Victorian women you need to know: Jamila Rizvi

Jamila Rizvi is an author, presenter, and political commentator. Her work and writing often centres around championing women everywhere.

International Women's Day: Victorian women you need to know

To celebrate International Women's Day, we spoke to six incredible Victorian women who #ChooseToChallenge every day.


To celebrate International Women's Day, we spoke to six incredible Victorian women who #ChooseToChallenge every day.

Jamila Rizvi is an author, presenter, and political commentator. Her work and writing often centres around championing women everywhere.

Q: This year we’re focusing on women achieving equal futures in a COVID-19 world. Do you think the past year has helped or hindered our work towards gender equality? If yes/no – why? 

A: "There are two sides to the pandemic gender equality story. There are the much-discussed positives. Free childcare meant equality of access for all parents and showed it was both possible and affordable for governments, even if it only lasted a short time.

Also, women went home from work, men went with them. For many men this meant they bore witness to the invisible workload of the women in their lives, perhaps for the first time. On the flip side, early survey results show that women and men both being home did not result in a fairer distribution of unpaid domestic or caring work.  

Women were also the ones more likely to be on the frontline of Covid-19 in underpaid, undervalued jobs like aged care workers, early childhood teachers, cleaners, and nurses. Women were also more likely to lose their jobs during the pandemic and while many have since returned to work, they are more likely to be paid less and be working less days than they’d like to."

Q: Who are the women in your community or circle that inspire you? 

A: "I spent much of 2020 working on a new book called Untold Resilience, which shares the stories of older Australian women.

I had the great privilege of spending lockdown on the phone with four women aged in their 70s, 80s, and 90s, who had lived through pandemics, world wars, and other periods of global upheaval. Their integrity, intelligence, good spirits, and grit were truly tremendous, and I was completely inspired by them."

Q: This year’s theme for International Women’s Day is #ChooseToChallenge. 
In your own life, how are you challenging the status quo, calling out gender bias and inequality? 


A: "Much to my husband’s delight, I continue to challenge gender bias in our own home. 

Even the most equal of partnerships are influenced by inequality in the world around them. My husband and I are raising our son to be a kind, fair, empathetic, and generous person who understands the impacts of gender inequality and fights against them.
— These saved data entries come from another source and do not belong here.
Lemma provisioning_idempotent_witness :
  let a := Scenario.args 2 5 in
  let w1 := (RuntimeVsN1.provide_instance Scenario.env a 2 Scenario.built).2 in
  let w2 := (RuntimeVsN1.provide_instance Scenario.env a 2 w1).2 in
  instance_path Scenario.env 2 25 ∈ files w1 /\
  (RuntimeVsN1.provide_instance Scenario.env a 2 w1).1 = Ret tt /\
  files w2 = files w1 /\
  List.filter is_run (new_events w1 w2) = [] /\
  (length (List.filter is_run (new_events Scenario.built w1)) <= 1)%nat.
Proof.
  intros a w1 w2.
  assert (Hin : instance_path Scenario.env 2 25 ∈ files w1).
  { refine (bool_decide_unpack _ _). vm_compute. exact I. }
  split; [exact Hin|].
  destruct (provisioning_idempotent Scenario.env) as [H _].
  destruct (H a 2 Scenario.built) as [_ H2].
  exact (H2 Hin).
Defined.

(* ===================================================================== *)
(** * The instance file of a sweep point *)
(* ===================================================================== *)

(** C8.  The instance file of a sweep point is
    [GEN_DIR / generated_<n1>_<n2>.txt], the same in both scripts: a
    function of the two sizes.  When that file exists, the instance step
    of either script does the same for all argument records that agree on
    the fixed size, whatever their densities, seed and other fields: it
    prints that it uses the file and runs nothing. *)
Theorem cache_key_is_sizes_only (env : Env) :
  (forall (a b : RuntimeVsN1.Args) (n1 : Z) (w : World),
     RuntimeVsN1.n2 a = RuntimeVsN1.n2 b ->
     instance_path env n1 (RuntimeVsN1.n2 a) ∈ files w ->
     RuntimeVsN1.provide_instance env a n1 w
     = RuntimeVsN1.provide_instance env b n1 w) /\
  (forall (a b : ApproxVsN2.Args) (n2 : Z) (w : World),
     ApproxVsN2.n1 a = ApproxVsN2.n1 b ->
     instance_path env (ApproxVsN2.n1 a) n2 ∈ files w ->
     ApproxVsN2.provide_instance env a n2 w
     = ApproxVsN2.provide_instance env b n2 w) /\
  (forall (a : RuntimeVsN1.Args) (b : ApproxVsN2.Args) (w : World),
     let n1 := ApproxVsN2.n1 b in
     let n2 := RuntimeVsN1.n2 a in
     instance_path env n1 n2 ∈ files w ->
     RuntimeVsN1.provide_instance env a n1 w
     = ApproxVsN2.provide_instance env b n2 w) /\
  (forall n1 n2 dg dh seed,
     instance_path env n1 n2
     = PROJECT_ROOT env // "examples" // "generated_benchmarks"
         // ("generated_" +:+ str_int n1 +:+ "_" +:+ str_int n2 +:+ ".txt") /\
     generator_cmd env n1 n2 dg dh seed (instance_path env n1 n2) !! 11%nat
     = Some (path_str (instance_path env n1 n2))).
Proof.
  repeat split.
  - intros a b n1 w Hn2 Hin.
    rewrite !provide_instance_shape, <- Hn2.
    by rewrite !provide_cached by done.
  - intros a b n2 w Hn1 Hin.
    rewrite !provide_instance_shape2, <- Hn1.
    by rewrite !provide_cached by done.
  - intros a b w n1 n2 Hin.
    rewrite provide_instance_shape, provide_instance_shape2.
    by rewrite !provide_cached by done.
Qed.

Lemma cache_key_is_sizes_only_witness :
  let a := Scenario.args 2 5 in
  let b := RuntimeVsN1.mkArgs 25 7 0 0 1 0.75%float 0.5%float 1 1 1 "other.png" in
  let w := (RuntimeVsN1.provide_instance Scenario.env a 2 Scenario.built).2 in
  RuntimeVsN1.provide_instance Scenario.env a 2 w
  = RuntimeVsN1.provide_instance Scenario.env b 2 w.
Proof.
  intros a b w.
  destruct (cache_key_is_sizes_only Scenario.env) as [H _].
  apply H; [reflexivity|].
  refine (bool_decide_unpack _ _). vm_compute. exact I.
Defined.

(* ===================================================================== *)
(** * Endings and logs of composed computations *)
(* ===================================================================== *)

Lemma ending_of_recast {A B} (o : outcome A) :
  stopped o -> ending_of (@recast A B o) = ending_of o.
Proof. by destruct o. Qed.

Lemma logs_bind {A B} Phi (m : M A) (k : A -> M B) :
  sequential Phi -> logs Phi m -> (forall a, logs Phi (k a)) ->
  logs Phi (bind m k).
Proof.
  intros [_ Hseq] Hm Hk w. destruct (Hm w) as (evs1 & E1 & F1).
  destruct (bind_cases m k w) as [(a & Ha & ->)|(Hs & ->)].
  - destruct (Hk a (m w).2) as (evs2 & E2 & F2).
    exists (evs1 ++ evs2). rewrite E2, E1, app_assoc. split; [done|].
    apply Hseq; [|done]. by rewrite Ha in F1.
  - exists evs1. cbn [fst snd]. by rewrite ending_of_recast.
Qed.

Lemma logs_for_each {A S} Phi (xs : list A) (body : A -> S -> M S) s :
  sequential Phi -> (forall x s, logs Phi (body x s)) ->
  logs Phi (for_each xs body s).
Proof.
  intros Hseq Hb. revert s. induction xs as [|x xs IH]; intros s.
  - intros w. exists []. cbn. rewrite app_nil_r. split; [done|apply Hseq].
  - cbn [for_each]. apply logs_bind; auto.
Qed.

Lemma logs_yields {A} (Phi : ending -> list event -> Prop) (m : M A) a evs :
  yields m a evs -> Phi Returned evs -> logs Phi m.
Proof.
  intros Hy HPhi w. destruct (Hy w) as [Ho Hl].
  exists evs. rewrite Ho. by split.
Qed.

Lemma logs_if {A} Phi (b : bool) (m1 m2 : M A) :
  logs Phi m1 -> logs Phi m2 -> logs Phi (if b then m1 else m2).
Proof. by destruct b. Qed.

(** ** The endings of [main] are accounted for *)

Lemma gen_failed_is_run env e : gen_failed env e = true -> is_run e = true.
Proof. by destruct e. Qed.

Lemma quiet_not_gen_failed env e : quiet e -> gen_failed env e = false.
Proof.
  intros [Hr _]. destruct (gen_failed env e) eqn:E; [|done].
  apply gen_failed_is_run in E. congruence.
Qed.

(** Where a list with one loud element is split at a loud element. *)
Lemma split_at_loud (Q : event -> Prop) pre0 x post0 pre e post :
  pre0 ++ x :: post0 = pre ++ e :: post ->
  Forall Q pre0 -> Forall Q post0 -> ~ Q e ->
  pre = pre0 /\ e = x /\ post = post0.
Proof.
  revert pre. induction pre0 as [|y pre0 IH]; intros pre Heq Hpre Hpost He.
  - destruct pre as [|z pre]; cbn in Heq.
    + by injection Heq as -> ->.
    + injection Heq as -> ->. apply Forall_app in Hpost as [_ Hpost].
      by apply Forall_cons in Hpost as [? _].
  - apply Forall_cons in Hpre as [Hy Hpre].
    destruct pre as [|z pre]; cbn in Heq.
    + injection Heq as -> _. done.
    + injection Heq as -> Heq.
      destruct (IH pre Heq Hpre Hpost He) as (-> & -> & ->). done.
Qed.

Lemma accounted_quiet env evs : Forall quiet evs -> accounted env Returned evs.
Proof.
  intros Hq. split; [|done]. intros pre e post -> He.
  apply Forall_app in Hq as [_ Hq]. apply Forall_cons in Hq as [Hq _].
  apply (quiet_not_gen_failed env) in Hq. congruence.
Qed.

Lemma accounted_sequential env : sequential (accounted env).
Proof.
  split; [by apply accounted_quiet|].
  intros en evs1 evs2 [H1 _] [H2 H2']. split.
  - intros pre e post Heq He.
    apply app_eq_app in Heq as [l [[-> Hl]|[-> Hl]]].
    + destruct l as [|e' l]; cbn in Hl.
      * subst evs2. by apply (H2 [] e post).
      * injection Hl as <- ->.
        destruct (H1 pre e l eq_refl He) as [[msg Hm] _]. done.
    + by apply (H2 l e post).
  - destruct en as [|[]|]; try done; cbn [cause] in *.
    + destruct H2' as (e & He & Hg). exists e. split; [|done].
      apply elem_of_app. by right.
    + destruct H2' as (c & d & t & He). exists c, d, t.
      apply elem_of_app. by right.
    + destruct H2' as (-> & e & He & Hg). split; [done|]. exists e.
      split; [|done]. apply elem_of_app. by right.
    + destruct H2' as (c & d & t & He). exists c, d, t.
      apply elem_of_app. by right.
    + destruct H2' as (c & d & He). exists c, d. apply elem_of_app. by right.
Qed.

Lemma accounted_yields env {A} (m : M A) a evs :
  yields m a evs -> Forall quiet evs -> logs (accounted env) m.
Proof. intros Hy Hq. eapply logs_yields; [done|]. by apply accounted_quiet. Qed.

Lemma accounted_print env s : logs (accounted env) (print s).
Proof.
  eapply accounted_yields; [apply yields_print|]. by repeat constructor.
Qed.

Lemma accounted_ret env {A} (a : A) : logs (accounted env) (ret a).
Proof. eapply accounted_yields; [apply yields_ret|]. constructor. Qed.


(* ===================================================================== *)
(** * What the scripts log before they plot *)
(* ===================================================================== *)

Section SweepEvents.
Variable env : Env.

Lemma sweep_event_generate sc t show_cmd n1 n2 dg dh seed p :
  emits (sweep_event env sc t) (generate env show_cmd n1 n2 dg dh seed p).
Proof using Type.
  apply emits_generate; try done.
  intros r Hr. split; [done|]. right. left. repeat split; eauto 10.
Qed.

Lemma sweep_event_provide sc t show_cmd n1 n2 dg dh seed :
  emits (sweep_event env sc t) (provide env show_cmd n1 n2 dg dh seed).
Proof using Type.
  apply emits_provide; try done.
  intros r Hr. split; [done|]. right. left. repeat split; eauto 10.
Qed.

Lemma sweep_event_timed_run (sc : list string -> Prop) t cmd tag field p :
  sc cmd -> emits (sweep_event env sc t) (timed_run env cmd tag field p t).
Proof using Type.
  intros Hsc. apply emits_timed_run; try done.
  intros r. split; [done|]. right. right. by split.
Qed.

Lemma sweep_event_ensure_built sc t :
  emits (sweep_event env sc t) (RuntimeVsN1.ensure_built env).
Proof using Type.
  unfold RuntimeVsN1.ensure_built. repeat emits_step; try done.
  split; [done|]. left. by repeat split; auto.
Qed.

Lemma sweep_event_ensure_built2 sc t :
  emits (sweep_event env sc t) (ApproxVsN2.ensure_built env).
Proof using Type.
  unfold ApproxVsN2.ensure_built. repeat emits_step; try done.
  split; [done|]. left. by repeat split; auto.
Qed.

Lemma sweep_event_sweep_step args n1 st :
  emits (sweep_event env (solver_cmd1 env) (RuntimeVsN1.timeout_seconds args))
    (RuntimeVsN1.sweep_step env args n1 st).
Proof using Type.
  unfold RuntimeVsN1.sweep_step. rewrite provide_instance_shape.
  apply emits_bind; [apply sweep_event_provide|]. intros _.
  apply emits_bind.
  - unfold RuntimeVsN1.exact_step. rewrite time_solver_exact_timed.
    destruct (negb (RuntimeVsN1.exact_failed st)).
    + apply emits_bind; [|intros ?; apply emits_ret].
      apply sweep_event_timed_run. left. eauto.
    + apply emits_bind; [by apply emits_print|intros ?; apply emits_ret].
  - intros st'. unfold RuntimeVsN1.approx_step.
    rewrite time_solver_approx_timed.
    apply emits_bind; [|intros ?; apply emits_ret].
    apply sweep_event_timed_run. right. eauto.
Qed.

Lemma sweep_event_sweep_step2 args n2 ts :
  emits (sweep_event env (solver_cmd2 env) (ApproxVsN2.timeout_seconds args))
    (ApproxVsN2.sweep_step env args n2 ts).
Proof using Type.
  unfold ApproxVsN2.sweep_step.
  rewrite provide_instance_shape2, time_solver_approx_timed2.
  apply emits_bind; [apply sweep_event_provide|]. intros _.
  apply emits_bind; [|intros ?; apply emits_ret].
  apply sweep_event_timed_run. unfold solver_cmd2. eauto.
Qed.

(** [sweep_event] implies the rule on timeouts. *)
Lemma sweep_event_timeout_rule sc t e :
  (forall cmd, sc cmd -> exists name rest,
      cmd = bin env name :: rest /\ name <> "input-generator") ->
  sweep_event env sc t e -> timeout_rule env t e.
Proof using Type.
  intros Hsc. destruct e as [| |cmd cwd timeout r| |]; try done.
  intros [_ [(-> & -> & Hr)|[((n1 & n2 & dg & dh & seed & p & ->) & -> & Hr)
                             |[Hcmd ->]]]].
  - done.
  - unfold timeout_rule, generator_cmd. cbn [app].
    fold (bin env "input-generator"). rewrite String.eqb_refl, orb_true_r.
    done.
  - destruct (Hsc cmd Hcmd) as (name & rest & -> & Hname).
    unfold timeout_rule.
    replace (String.eqb (bin env name) "cargo") with false
      by (symmetry; apply String.eqb_neq, bin_not_cargo).
    replace (String.eqb (bin env name) (bin env "input-generator")) with false.
    + done.
    + symmetry. apply String.eqb_neq. intros H. by apply bin_inj in H.
Qed.

Lemma solver_cmd1_bin cmd :
  solver_cmd1 env cmd ->
  exists name rest, cmd = bin env name :: rest /\ name <> "input-generator".
Proof using Type.
  intros [(p & k & ->)|(p & k & tm & ->)].
  - exists "exact-solver". eexists. by split.
  - exists "approx-solver". eexists. by split.
Qed.

Lemma solver_cmd2_bin cmd :
  solver_cmd2 env cmd ->
  exists name rest, cmd = bin env name :: rest /\ name <> "input-generator".
Proof using Type.
  intros (p & k & tm & ->). exists "approx_solver". eexists. by split.
Qed.

Lemma sweep_event_not_savefig sc t e :
  sweep_event env sc t e -> is_savefig e = false.
Proof using Type. by destruct e. Qed.
End SweepEvents.

Lemma emits_yields {A} (P : event -> Prop) (m : M A) a evs :
  yields m a evs -> Forall P evs -> emits P m.
Proof. intros Hy HP w. destruct (Hy w) as [_ Hl]. by exists evs. Qed.

Lemma plot_runtime_quiet n1_values exact_times approx_times n2 k output_path :
  exists evs,
    yields (RuntimeVsN1.plot_runtime n1_values exact_times approx_times n2 k
              output_path) tt evs /\
    Forall (fun e => is_run e = false) evs.
Proof.
  unfold RuntimeVsN1.plot_runtime.
  destruct (mask_vals n1_values exact_times) as [[|x1 x_exact] y_exact];
    destruct (mask_vals n1_values approx_times) as [[|x2 x_approx] y_approx];
    cbv beta iota zeta;
    (eexists; split; [repeat yields_step|cbn [app]; repeat constructor]).
Qed.

Lemma plot_runtime_quiet2 n2_values approx_times n1 k output_path log_scale :
  exists evs,
    yields (ApproxVsN2.plot_runtime n2_values approx_times n1 k output_path
              log_scale) tt evs /\
    Forall (fun e => is_run e = false) evs.
Proof.
  unfold ApproxVsN2.plot_runtime.
  destruct (mask_vals n2_values approx_times) as [[|x1 xs] ys];
    destruct log_scale; cbv beta iota zeta;
    (eexists; split; [repeat yields_step|cbn [app]; repeat constructor]).
Qed.

(* ===================================================================== *)
(** * Which runs have a time budget *)
(* ===================================================================== *)

Section TimeBudget.
Variable env : Env.

Lemma timeout_rule_no_run t e : is_run e = false -> timeout_rule env t e.
Proof using Type. by destruct e. Qed.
To do that, we have to be aware of our own modelling, consistently push back against gender stereotypes and have the difficult conversations."

Q: Can you tell us about an empowering moment or achievement you had recently? 

A: "During the long dark days of the Victorian second wave, our neighbourhood came together like never before. And of course, it was the women who drove that coming together.  

Although unable to physically be together we supported one another with grocery shopping, trips to the post office, emergency baked goods, and phone calls of support. It reminded me that achievements in my working career are important but pale in comparison to my personal desire to be a good friend and neighbour, and to empower the people around me."

Q: In your career and life, how has connecting with other like-minded women helped or shaped you?  

A: "I have always been drawn to creating and nurturing communities of women, and similarly have been nurtured by those communities myself. Today, many of those communities are confined to the virtual world and yet remain warm, generous, and empowering.  

I have benefited personally from the mentorship of some phenomenal women including Kate Ellis and Helen McCabe. And I hope that I am passing their goodwill and guidance onto future generations of women in politics and media."

Q: Your book, Not Just Lucky helps encourage women to take hold of their hard work and acknowledge their achievements. If you had to add a new chapter into that book today, what would it be about? 

A: "In Not Just Lucky I spoke about how to apply for the job you want, how to manage teams, how to work with difficult bosses, and how to connect with other women at work.  

I did not write about how to quit a job and why. So many women I speak with feel trapped in workplaces that are unfair or unequal, where their work isn’t recognised or they are underpaid, or worse still where they are harassed or diminished. I would love to go back in time and talk to women about how to call time on a job in a toxic workplace."

Jamila is the Chief Creative Officer of Nine Network's Future Women , a personal and professional network for connecting women. She is the author of books  Not Just Lucky a career manifesto for milennial women, The Motherhood an anthology of letters for new mothers, and most recently  Untold Resilience a collection of stories about older Australian women who have overcome hardship.